I’ve lived with people who had pets. My first roommate in North Carolina had a cat named Ray-Ray. Another roommate had a mini-Dachshund named Gabby (who I effing despised–both the roommate and the dog). At my second house in NC, my roommate Amy had a dog named Benny who only chewed my retainers once. But he was a good cuddler. And my roommate Loretta did long-term dog-sitting for her boyfriend while he was in Guam, so we also had a dog named Sasha who was Benny’s girlfriend.
But I’ve never had my own pet. Wait–I take that back. I had a goldfish named Suzy that I won at school in elementary school. Dad bought a little aquarium, and my little brother also got a goldfish and named it Buddy. They lived together peacefully for awhile. Suzy always came to the surface and kissed the tip of my finger when I dipped it into the tank. It wasn’t long, though, before Suzy’s tail began deteriorating. We couldn’t figure it out, until one day I saw Buddy attack Suzy from behind (and not in a good way), and he bit part of her tail off. It’s no surprise that this eventually killed Suzy. Buddy ATE Suzy. So I took a rock from the construction site behind my house and some light purple paint, and made a tombstone for Suzy. I buried her in the landscaping, only to go out to check on her the next day and see that my neighbor girl had dug her up and destroyed her tombstone.

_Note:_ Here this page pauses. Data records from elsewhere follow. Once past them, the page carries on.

(** * Polskie Radio extractor family: a shallow embedding

    This development embeds [yt_dlp/extractor/polskieradio.py] and states
    the properties of its pagination, dispatch, de-duplication and lookup
    logic as theorems.  [yt_dlp/extractor/engadget.py] and the handlers of
    the two transcription servers, [server.py] and [WHISPER/server.py],
    are embedded after it.

    Conventions of the embedding.
    - Decoded JSON documents and the other Python values the extractors
      handle are terms of [value]; JSON numbers are integers, an object is
      the association list of its members in document order.
    - The info dicts an extractor builds ([{'id': ..., 'url': ...}]) are
      finite maps [gmap string value]; the [media_urls] set is a
      [gset string].
    - A Python exception is an [Err] result; generators are run to a trace
      of [event]s (API fetches and yielded entries) with an [outcome].
    - The unbounded [itertools.count] loops take a fuel argument; the
      theorems show that enough fuel gives the result.
    - URLs are strings over the 8-bit alphabet of [ascii]; the class [\d]
      of the URL patterns is [0-9]. *)

From Stdlib Require Import ZArith Ascii String DecimalString.
From stdpp Require Import gmap strings list fin_maps.

Set Warnings "-register-all".

Local Open Scope string_scope.
Local Open Scope list_scope.
Local Open Scope Z_scope.

(** ** Python values *)

Module Py.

Lately, I’ve been longing for something to come home to, since I no longer have Mike. I’ve been tossing around the idea of a pet. But if you’ve read my blog lately, you know how much of a miser I’ve become. I don’t like to spend a lot of money. So when I thought, “Hey, I’ll just get a little dog, one that doesn’t cost a lot to feed,” I thought I’d solved the problem. But when I started looking at little dogs, I realized I could feed myself for two years or more for the amount they cost. Plus I’m gone 9 hours a day. That’s not fair to a puppy to bring him home and try to raise him, but leave him alone. And if he looked at me like this:
It would break my heart.
Then I realized, too, that I don’t know if I want a little dog. I want a dog I can rest my head or my feet on. One that can run the neighborhood with me, and play fetch. I don’t want a huge dog, as it is Mike’s rule that he will never have a dog that poops bigger than him. So my Saint Bernard along with the Saint Berdoodle, and my Mastiffs are gone. That’s okay, though. They’re ridiculously big.
So I don’t have the time to devote to a pet. And I know cats are independent, but I’m not really all that fond of cats (sorry cat lovers). I just think they’re sneaky. And I do not trust them in my house. I’ve had my fair share of barn cats on my grandparents’ farm:
Pumpkin was screwed up in the head.
Muffin was cross-eyed and ran into walls every time it stormed.
Bart…well Bart regurgitated everything and then had seconds…of the same thing.
I saw a lot of these cats killed on country roads. Some in the driveway.
A bird maybe? I would never want to cage a bird, though. That’s why I had a bird feeder in Pennsylvania. I’d love a cardinal to call my own. Although I would love a pair of lovebirds. But they throw seeds! I know that will piss me off.
Ferrets creep me out.
I can’t pet a fish, and to be honest, what if we have a repeat of Buddy ate Suzy?
Hm. I think the birds are the best bet right now. Any ideas?